Problem requirements:
Look through the material below and copy exactly the lines from the line with "injection Hsent as" to the line with "Lemma convert_days_keys : forall", those two lines included.

Data shown:

(** X6: every request make_av_request sends goes to the API's URL and
    carries the function asked for, the configured api key and
    datatype=json, over any value the caller gave under these names; every
    other parameter goes out as the caller gave it. *)
Theorem make_av_request_sends_params : forall w function params url p,
  In (HttpGet url p) (events (snd (make_av_request function params w))) ->
  ~ In (HttpGet url p) (events w) ->
  url = AV_API_URL
  /\ dict_get "function" p = Some (Some function)
  /\ dict_get "apikey" p = Some (api_key (config w))
  /\ dict_get "datatype" p = Some (Some "json")
  /\ (forall k, k <> "function" -> k <> "apikey" -> k <> "datatype" ->
        dict_get k p = dict_get k params).
Proof.
  intros w function params url p Hin Hnew.
  assert (Hsent : HttpGet url p
                  = HttpGet AV_API_URL
                            (final_params (api_key (config w)) function params)).
  { remember (make_av_request function params w) as r eqn:Hr.
    unfold make_av_request, bind at 1, gets, MAX_RETRIES in Hr.
    rewrite av_loop_three_tries in Hr. cbv zeta in Hr.
    unfold final_params.
    match type of Hr with
    | context [attempt (requests_made w) ?q] =>
        destruct (attempt (requests_made w) q) as [e1|result1];
        [destruct (attempt (1 + requests_made w) q) as [e2|result2];
         [destruct (attempt (2 + requests_made w) q) as [e3|result3]|]|]
    end; subst r; cbn [snd] in Hin; unfold after in Hin; cbn [events] in Hin;
      apply in_app_or in Hin; destruct Hin as [Hin|Hin];
      try contradiction; unfold retry_log in Hin; simpl in Hin;
      repeat (destruct Hin as [Hin|Hin]; [try discriminate; now symmetry|]);
      contradiction. }
  injection Hsent as -> ->. split; [reflexivity|].
  apply final_params_get.
Qed.

(** X7: an answer that is a JSON object without 'Time Series (Daily)' (what
    the API sends for a symbol it does not know) is not retried:
    get_time_series_daily raises KeyError after that single request. *)
Theorem get_time_series_daily_missing_series :
  forall symbol outputsize w kv,
  let p := final_params (api_key (config w)) "TIME_SERIES_DAILY"
                        [("symbol", Some symbol);
                         ("outputsize", Some outputsize)] in
  attempt (requests_made w) p = inr (JObj kv) ->
  dict_get "Time Series (Daily)" kv = None ->
  get_time_series_daily symbol outputsize w
  = (inl (KeyError "Response missing expected 'Time Series (Daily)' key"),
     after w [HttpGet AV_API_URL p] 1).
Proof.
  intros symbol outputsize w kv p Hatt Hnone.
  unfold get_time_series_daily, bind at 1.
  unfold make_av_request, bind at 1, gets, MAX_RETRIES.
  rewrite av_loop_three_tries. cbv zeta.
  unfold p, final_params in Hatt. rewrite Hatt.
  unfold bind. rewrite Hnone. reflexivity.
Qed.

Lemma convert_days_keys : forall days data,
  convert_days days = inr data -> dict_keys data = dict_keys days.
Proof.
  induction days as [|[date values] days IH]; intros data; simpl.
  - now intros [= <-].
  - unfold ebind. destruct (strip_values values) as [e|vs]; [discriminate|].
    destruct (convert_days days) as [e|rest]; [discriminate|].
    intros [= <-]. simpl. f_equal. now apply IH.
Qed.

Lemma convert_days_get : forall days data date values,
  convert_days days = inr data ->
  dict_get date days = Some values ->
  exists vs, dict_get date data = Some vs /\ strip_values values = inr vs.
Proof.
  induction days as [|[date0 values0] days IH]; intros data date values; simpl.
  - discriminate.
  - unfold ebind. destruct (strip_values values0) as [e|vs0] eqn:E0;
      [discriminate|].
    destruct (convert_days days) as [e|rest]; [discriminate|].
    intros [= <-]. simpl. destruct (String.eqb date date0).
    + intros [= <-]. now exists vs0.
    + now apply IH.
Qed.

(** X8: when the answer has a 'Time Series (Daily)' object,
    get_time_series_daily makes that one request and returns the days of
    the answer in the answer's order, each day with its own values
    converted; it raises if a day's values cannot be converted. *)
Theorem get_time_series_daily_keeps_days :
  forall symbol outputsize w kv days,
  let p := final_params (api_key (config w)) "TIME_SERIES_DAILY"
                        [("symbol", Some symbol);
                         ("outputsize", Some outputsize)] in
  attempt (requests_made w) p = inr (JObj kv) ->
  dict_get "Time Series (Daily)" kv = Some (JObj days) ->
  get_time_series_daily symbol outputsize w
  = (convert_days days, after w [HttpGet AV_API_URL p] 1)
  /\ (forall data, convert_days days = inr data ->
        dict_keys data = dict_keys days
        /\ forall date values, dict_get date days = Some values ->
             exists vs, dict_get date data = Some vs
                        /\ strip_values values = inr vs).
Proof.
  intros symbol outputsize w kv days p Hatt Hseries. split.
  - unfold get_time_series_daily, bind at 1.
    unfold make_av_request, bind at 1, gets, MAX_RETRIES.
    rewrite av_loop_three_tries. cbv zeta.
    unfold p, final_params in Hatt. rewrite Hatt.
    unfold bind. rewrite Hseries. simpl. apply lift_run.
  - intros data Hdata. split.
    + now apply convert_days_keys.
    + intros date values Hget. now apply (convert_days_get days).
Qed.

Lemma strip_items_get : forall kv acc vs,
  strip_items kv acc = inr vs ->
  NoDup (map (drop_chars 3) (dict_keys kv)) ->
  (forall k v, In (k, v) kv ->
     exists f, py_float v = inr f /\ dict_get (drop_chars 3 k) vs = Some f)
  /\ (forall name, ~ In name (map (drop_chars 3) (dict_keys kv)) ->
        dict_get name vs = dict_get name acc).
Proof.
  induction kv as [|[k0 v0] kv IH]; intros acc vs; simpl.
  - intros [= <-] _. split; [contradiction | reflexivity].
  - unfold ebind. destruct (py_float v0) as [e|f0] eqn:E0; [discriminate|].
    intros Hrest Hnd. inversion Hnd as [|x l Hnotin Hnd']. subst.
    destruct (IH _ _ Hrest Hnd') as [Hin Hout]. split.
    + intros k v [[= <- <-]|Hkv].
      * exists f0. split; [assumption|].
        rewrite (Hout _ Hnotin). apply dict_get_set_same.
      * now apply Hin.
    + intros name Hname. rewrite Hout by (intros H; apply Hname; now right).
      apply dict_get_set_other. intros ->. apply Hname. now left.
Qed.

(** X9: the values of a day come back as floats under their names without
    the first three characters ('4. close' is found under 'close'), when
    the shortened names are distinct; a value that is no number makes the
    conversion raise. *)
Theorem strip_values_names : forall kv vs,
  strip_values (JObj kv) = inr vs ->
  NoDup (map (drop_chars 3) (dict_keys kv)) ->
  forall k v, In (k, v) kv ->
    exists f, py_float v = inr f /\ dict_get (drop_chars 3 k) vs = Some f.
Proof.
  intros kv vs Hvs Hnd. simpl in Hvs.
  apply (strip_items_get kv [] vs Hvs Hnd).
Qed.

End TimeSeries.

(** A caller's own datatype is overridden; its symbol goes out as given. *)
Lemma make_av_request_sends_params_example :
  let p := final_params (Some "demo-key") "TIME_SERIES_DAILY"
                        [("symbol", Some "AAPL"); ("datatype", Some "csv")] in
  AV_API_URL = AV_API_URL
  /\ dict_get "function" p = Some (Some "TIME_SERIES_DAILY")
  /\ dict_get "apikey" p = Some (api_key (config fresh_plugin))
  /\ dict_get "datatype" p = Some (Some "json")
  /\ (forall k, k <> "function" -> k <> "apikey" -> k <> "datatype" ->
        dict_get k p
        = dict_get k [("symbol", Some "AAPL"); ("datatype", Some "csv")]).
Proof.
  apply (make_av_request_sends_params
           (rt := demo_runtime) (env := market_env) fresh_plugin).
  - vm_compute. right. left. reflexivity.
  - vm_compute. intros [H|[]]. discriminate H.
Defined.

(** The API's error body for an unknown symbol: one request, KeyError. *)
Lemma get_time_series_daily_unknown_symbol :
  get_time_series_daily (rt := demo_runtime) (env := unknown_symbol_env)
                        "XYZ" "compact" fresh_plugin
  = (inl (KeyError "Response missing expected 'Time Series (Daily)' key"),
     after fresh_plugin
           [HttpGet AV_API_URL
                    (final_params (Some "demo-key") "TIME_SERIES_DAILY"
                                  [("symbol", Some "XYZ");
                                   ("outputsize", Some "compact")])] 1).
Proof.
  apply (get_time_series_daily_missing_series
           (rt := demo_runtime) (env := unknown_symbol_env)
           "XYZ" "compact" fresh_plugin
           [("Error Message", JStr "Invalid API call.")]);
    reflexivity.
Defined.

(** The AAPL answer comes back as the three days of [aapl_days]. *)
Lemma get_time_series_daily_aapl :
  get_time_series_daily (rt := demo_runtime) (env := market_env)
                        "AAPL" "compact" fresh_plugin
  = (convert_days (rt := demo_runtime) aapl_series,
     after fresh_plugin
           [HttpGet AV_API_URL
                    (final_params (Some "demo-key") "TIME_SERIES_DAILY"
                                  [("symbol", Some "AAPL");
                                   ("outputsize", Some "compact")])] 1)
  /\ convert_days (rt := demo_runtime) aapl_series = inr aapl_days.
Proof.
  split.
  - apply (get_time_series_daily_keeps_days
             (rt := demo_runtime) (env := market_env)
             "AAPL" "compact" fresh_plugin
             [("Meta Data", JObj [("2. Symbol", JStr "AAPL")]);
              ("Time Series (Daily)", JObj aapl_series)]);
      reflexivity.
  - vm_compute. reflexivity.
Defined.

(** Tuesday's close of AAPL, read from under '4. close'. *)
Lemma strip_values_close :
  exists f,
    py_float (rt := demo_runtime) (JStr "110.0000") = inr f
    /\ dict_get (drop_chars 3 "4. close")
                [("open", 108); ("close", 110)]%float = Some f.
Proof.
  apply (strip_values_names
           (rt := demo_runtime)
           [("1. open", JStr "108.0000"); ("4. close", JStr "110.0000")]
           [("open", 108); ("close", 110)]%float).
  - vm_compute. reflexivity.
  - simpl. constructor.
    + intros [H|[]]. discriminate H.
    + constructor; [intros [] | constructor].
  - simpl. auto.
Defined.

(** ** !check *)

Lemma command_nick_stranger : forall relayed u w,
  truthy_str relayed = true ->
  (forall bot, In bot (relay_bots w) -> ~ bot_matches bot u) ->
  command_nick relayed u w = None.
Proof.
  intros relayed u w Ht Hnone. unfold command_nick. rewrite Ht.
  destruct (relay_matches u w) eqn:E; [|reflexivity].
  apply relay_matches_spec in E. destruct E as [bot [Hin Hm]].
  now destruct (Hnone bot Hin).
Qed.

Lemma messages_sent_add_message : forall channel msg w,
  messages_sent (events (add_event (SendMsg channel msg) w))
  = (messages_sent (events w) ++ [(channel, msg)])%list.
Proof. intros. unfold add_event. simpl. now rewrite messages_sent_app. Qed.

Lemma messages_sent_add_log : forall level msg w,
  messages_sent (events (add_event (Log level msg) w))
  = messages_sent (events w).
Proof.
  intros. unfold add_event. simpl. rewrite messages_sent_app. apply app_nil_r.
Qed.

Section Check.
Context {rt : PyRuntime} {env : Env}.

Lemma check_reply_format : forall symbol current text,
  py_format ("Symbol: " ++ x02 ++ "{}" ++ x02
             ++ " | Current: {} | Daily Change: {}")
            [AStr symbol; AFloat current; AStr text] []
  = inr ("Symbol: " ++ x02 ++ symbol ++ x02 ++ " | Current: "
         ++ float_repr current ++ " | Daily Change: " ++ text).
Proof.
  intros. unfold py_format. simpl. now rewrite append_empty_r.
Qed.

Lemma check_question_format : forall name,
  py_format "{}: Is your symbol correct?" [AStr name] []
  = inr (name ++ ": Is your symbol correct?").
Proof. reflexivity. Qed.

Your response:
  injection Hsent as -> ->. split; [reflexivity|].
  apply final_params_get.
Qed.

(** X7: an answer that is a JSON object without 'Time Series (Daily)' (what
    the API sends for a symbol it does not know) is not retried:
    get_time_series_daily raises KeyError after that single request. *)
Theorem get_time_series_daily_missing_series :
  forall symbol outputsize w kv,
  let p := final_params (api_key (config w)) "TIME_SERIES_DAILY"
                        [("symbol", Some symbol);
                         ("outputsize", Some outputsize)] in
  attempt (requests_made w) p = inr (JObj kv) ->
  dict_get "Time Series (Daily)" kv = None ->
  get_time_series_daily symbol outputsize w
  = (inl (KeyError "Response missing expected 'Time Series (Daily)' key"),
     after w [HttpGet AV_API_URL p] 1).
Proof.
  intros symbol outputsize w kv p Hatt Hnone.
  unfold get_time_series_daily, bind at 1.
  unfold make_av_request, bind at 1, gets, MAX_RETRIES.
  rewrite av_loop_three_tries. cbv zeta.
  unfold p, final_params in Hatt. rewrite Hatt.
  unfold bind. rewrite Hnone. reflexivity.
Qed.

Lemma convert_days_keys : forall days data,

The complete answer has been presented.